I have fed everything from the highest quality kibbles there are, pre-made raw, DIY raw, somewhat mid grade kibbles and even homecooked (thanks to Cruiser and all his issues!) over the past 10 years.. for probably the last year or so, I have fed a 1/2 raw 1/2 kibble combo and have been very happy with the results. I feed Nupro Silver and Salmon Oil as supplements. Occasionally throw in canned tripe, mackerel, etc. 

What do you feed your guys?


Maren - that is a very interesting read.. I'm still not (and never have been) 100% sold that any dogs NEED carbs in their diet.

http://www.b-naturals.com/newsletter/carbohydrates/


----------



## Brian Anderson

Shane Woodlief said:


> Kibble is crap!
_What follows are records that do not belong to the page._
(** ** Reading base64 back

    The inverse of [b64_encode], to state that the credential can be read
    back from the header. *)

Definition b64_value (c : N) : N :=
  match list_find (fun d => d = c) b64_alphabet with
  | Some (i, _) => N.of_nat i
  | None => 0
  end.

Definition pad : N := 61.

Fixpoint b64_decode (cs : jsstring) : list N :=
  match cs with
  | a :: b :: c :: d :: rest =>
      let byte1 := N.lor (N.shiftl (b64_value a) 2) (N.shiftr (b64_value b) 4) in
      if c =? pad then [byte1]
      else
        let byte2 := N.lor (N.shiftl (N.land (b64_value b) 15) 4)
                       (N.shiftr (b64_value c) 2) in
        if d =? pad then [byte1; byte2]
        else
          byte1 :: byte2
          :: N.lor (N.shiftl (N.land (b64_value c) 3) 6) (b64_value d)
          :: b64_decode rest
  | _ => []
  end.

(** The numbers below [n]. *)
Definition below (n : nat) : list N := N.of_nat <$> seq 0 n.

(** The checks behind the round trip: the alphabet is read back, a byte
    is the join of its parts, and two parts joined can be taken apart. *)

Definition digit_ok (n : N) : bool :=
  (b64_value (b64_digit n) =? n) && negb (b64_digit n =? pad).

Definition byte_ok (a : N) : bool :=
  (N.shiftr a 2 <? 64) && (N.land a 3 <? 4)
  && (N.shiftr a 4 <? 16) && (N.land a 15 <? 16)
  && (N.shiftr a 6 <? 4) && (N.land a 63 <? 64)
  && (N.lor (N.shiftl (N.shiftr a 2) 2) (N.land a 3) =? a)
  && (N.lor (N.shiftl (N.shiftr a 4) 4) (N.land a 15) =? a)
  && (N.lor (N.shiftl (N.shiftr a 6) 6) (N.land a 63) =? a).

Definition join_ok (k : N) (x y : N) : bool :=
  let v := N.lor (N.shiftl x k) y in
  (v <? 64) && (N.shiftr v k =? x) && (N.land v (2 ^ k - 1) =? y).

(** ** Chainable Objects inside arguments *)

(** Does a value hold a Chainable Object, at any depth? Such an object
    has a host, a session token and a transport of its own. *)
Fixpoint carries_object (v : Value) : bool :=
  match v with
  | VObj _ _ => true
  | VArr items => existsb carries_object items
  | VRec fields => existsb (fun kv => carries_object kv.2) fields
  | _ => false
  end.

(** An object none of whose values holds a Chainable Object. *)
Definition object_free (o : list (jsstring * Value)) : Prop :=
  Forall (fun kv => carries_object kv.2 = false) o.

Definition node_object_free (n : QueryTree) : Prop := object_free (args_of n).

(** The options object a deferred call was given. *)
Definition deferred_opts (d : Deferred) : option (list (jsstring * Value)) :=
  match d with
  | Build _ opts => opts
  | WithExec _ opts => opts
  | _ => None
  end.

(** The deferred calls and steps one of whose parameters is a Chainable
    Object. *)
Definition takes_object (d : Deferred) : bool :=
  match d with
  | Build _ _ => true
  | _ => false
  end.

Definition step_takes_object (s : Step) : bool :=
  match s with
  | SBuild _ _ | SWithMountedSecret _ _ _ | SWithSecretVariable _ _ => true
  | _ => false
  end.

(** Reading of the second half of C9: a deferred call on a tree whose
    nodes hold no connection context gives a tree whose nodes hold none. *)
Definition no_node_holds_context : Prop :=
  forall (this : Container.t) d w t o w' t',
    heap w !! _queryTree (Container.base this) = Some t ->
    Forall node_object_free t ->
    invoke this d w = (Ok o, w') ->
    heap w' !! _queryTree (obj_base o) = Some t' ->
    Forall node_object_free t'.

(** Reading of C7 for the fields of [Client]. *)
Definition client_field_is_returned : Prop :=
  forall (this : Client.t) w,
    Client._defaultPlatform this <> VUndefined ->
    Client_defaultPlatform this w = (Ok (Client._defaultPlatform this), w).

(** * Properties *)

(** ** Derivatives compute the language *)

Lemma matches_nil_nullable r s : matches r s -> s = [] -> nullable r = true.
Proof.
  induction 1 as [| | |r1 r2 s1 s2 _ IH1 _ IH2| | | |]; intros E;
    simpl; try discriminate; auto.
  - apply app_eq_nil in E as [-> ->]. rewrite IH1, IH2; auto.
  - rewrite IHmatches; auto.
  - rewrite IHmatches; auto. apply orb_true_r.
Qed.

Lemma nullable_matches r : nullable r = true -> matches r [].
Proof.
  induction r; simpl; intros E; try discriminate.
  - constructor.
  - apply andb_true_iff in E as [E1 E2].
    change (@nil N) with (@nil N ++ []). constructor; auto.
  - apply orb_true_iff in E as [E | E]; [apply MAltL | apply MAltR]; auto.
  - constructor.
Qed.

Lemma deriv_sound c r : forall s, matches (deriv c r) s -> matches r (c :: s).
Proof.
  induction r; simpl; intros s H.
  - inversion H.
  - inversion H.
  - destruct (N.eqb_spec c c0) as [->|]; inversion H; subst. constructor.
  - destruct (lo <=? c) eqn:E1; destruct (c <=? hi) eqn:E2; simpl in H;
      inversion H; subst.
    constructor; [apply N.leb_le, E1 | apply N.leb_le, E2].
  - destruct (nullable r1) eqn:E.
    + inversion H as [| | | | ? ? ? H1 | ? ? ? H1 | |]; subst.
      * inversion H1; subst.
        change (c :: s1 ++ s2) with ((c :: s1) ++ s2). constructor; auto.
      * change (c :: s) with ([] ++ c :: s).
        constructor; auto using nullable_matches.
    + inversion H; subst.
      change (c :: s1 ++ s2) with ((c :: s1) ++ s2). constructor; auto.
  - inversion H; subst; [apply MAltL | apply MAltR]; auto.
  - inversion H; subst.
    change (c :: s1 ++ s2) with ((c :: s1) ++ s2). constructor; auto.
Qed.

Lemma deriv_complete c r s' :
  matches r s' -> forall s, s' = c :: s -> matches (deriv c r) s.
Proof.
  induction 1 as [| d | lo hi d Hlo Hhi
                  | r1 r2 s1 s2 H1 IH1 H2 IH2
                  | r1 r2 s0 H0 IH0 | r1 r2 s0 H0 IH0
                  | | r1 s1 s2 H1 IH1 H2 IH2];
    intros s E; simpl.
  - discriminate.
  - injection E as -> <-. rewrite N.eqb_refl. constructor.
  - injection E as -> <-.
    apply N.leb_le in Hlo, Hhi. rewrite Hlo, Hhi. constructor.
  - destruct s1 as [|x s1]; simpl in E.
    + rewrite (matches_nil_nullable _ _ H1 eq_refl).
      apply MAltR. auto.
    + injection E as -> <-.
      destruct (nullable r1); [apply MAltL |]; constructor; auto.
  - apply MAltL; auto.
  - apply MAltR; auto.
  - discriminate.
  - destruct s1 as [|x s1]; simpl in E.
    + simpl in IH2. auto.
    + injection E as -> <-. constructor; auto.
Qed.

Lemma full_match_spec r s : full_match r s = true <-> matches r s.
Proof.
  revert r. induction s as [|c s IH]; intros r; simpl.
  - split; [apply nullable_matches | intros H; eapply matches_nil_nullable; eauto].
  - rewrite IH. split; [apply deriv_sound |].
    intros H. eapply deriv_complete; eauto.
Qed.

Lemma prefix_match_spec r s :
  prefix_match r s = true <-> exists p q, s = p ++ q /\ matches r p.
Proof.
  revert r. induction s as [|c s IH]; intros r; simpl.
  - rewrite orb_false_r. split.
    + intros H. exists [], []. split; auto using nullable_matches.
    + intros (p & q & E & H). symmetry in E.
      apply app_eq_nil in E as [-> ->].
      eapply matches_nil_nullable; eauto.
  - rewrite orb_true_iff, IH. split.
    + intros [H | (p & q & -> & H)].
      * exists [], (c :: s). split; auto using nullable_matches.
      * exists (c :: p), q. split; auto using deriv_sound.
    + intros (p & q & E & H). destruct p as [|x p]; simpl in E.
      * left. eapply matches_nil_nullable; eauto.
      * injection E as <- ->. right. exists p, q. split; auto.
        eapply deriv_complete; eauto.
Qed.

Lemma regex_search_spec r s :
  regex_search r s = true <->
  exists pre p post, s = pre ++ p ++ post /\ matches r p.
Proof.
  induction s as [|c s IH]; cbn [regex_search].
  - rewrite orb_false_r, prefix_match_spec. split.
    + intros (p & q & E & H). exists [], p, q. auto.
    + intros (pre & p & post & E & H). symmetry in E.
      apply app_eq_nil in E as [-> E]. exists p, post. auto.
  - rewrite orb_true_iff, prefix_match_spec, IH. split.
    + intros [(p & q & E & H) | (pre & p & post & -> & H)].
      * exists [], p, q. auto.
      * exists (c :: pre), p, post. auto.
    + intros (pre & p & post & E & H). destruct pre as [|x pre]; simpl in E.
      * left. exists p, post. auto.
      * injection E as <- ->. right. exists pre, p, post. auto.
Qed.

(** ** The pattern of the constructor *)

Lemma matches_digit s : matches digit s <-> exists c, s = [c] /\ is_digit c.
Proof.
  unfold digit, is_digit. split.
  - intros H. inversion H; subst. eauto.
  - intros (c & -> & H1 & H2). constructor; auto.
Qed.

Ltac all_digits :=
  repeat first [apply Forall_nil_2 | apply List.Forall_cons; [assumption |]].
Especially true of royal canin


HIGH FIVE ^^ Shane ... HELL YEAH!!! Another preacher spreading the gospel of goodness ....\\/


----------



## Connie Sutherland

Brian Anderson said:


> HIGH FIVE ^^ Shane ... HELL YEAH!!! Another preacher spreading the gospel of goodness ....\\/



As much of a long-time (and very enthusiastic) raw feeder as I am, the thread is actually about kibble. A few mentions of raw feeding might be enough. 

We don't want to fall into a "cult" of fevered raw feeders; this chases folks away.  (Although I could! :lol: ) Not everyone can (or even wants to) feed raw, and there are very viable commercial options.

And just a quick note, IMHO: an unbalanced, random raw diet (like the infamous no-calcium ground-beef diet, which yes, people DO, and think they are somehow "helping" a growing puppy) is far worse than the crappiest kibble there is.

Even this post of mine really belongs in a different thread. :lol:


----------



## Erin Suggett

Shane Woodlief said:


> Kibble is crap! Especially true of royal canin


Depending on what kibble you feed, really. 

I feed Orijen, which has been noted as the closest thing to raw in kibble form. I've tried raw before. Wasn't bad... but had some dogs that turned their nose to it. I've been extremely happy with Orijen and so have my dogs. Not knocking raw...just making a case for some of the quality kibbles _that_ _are_ out there.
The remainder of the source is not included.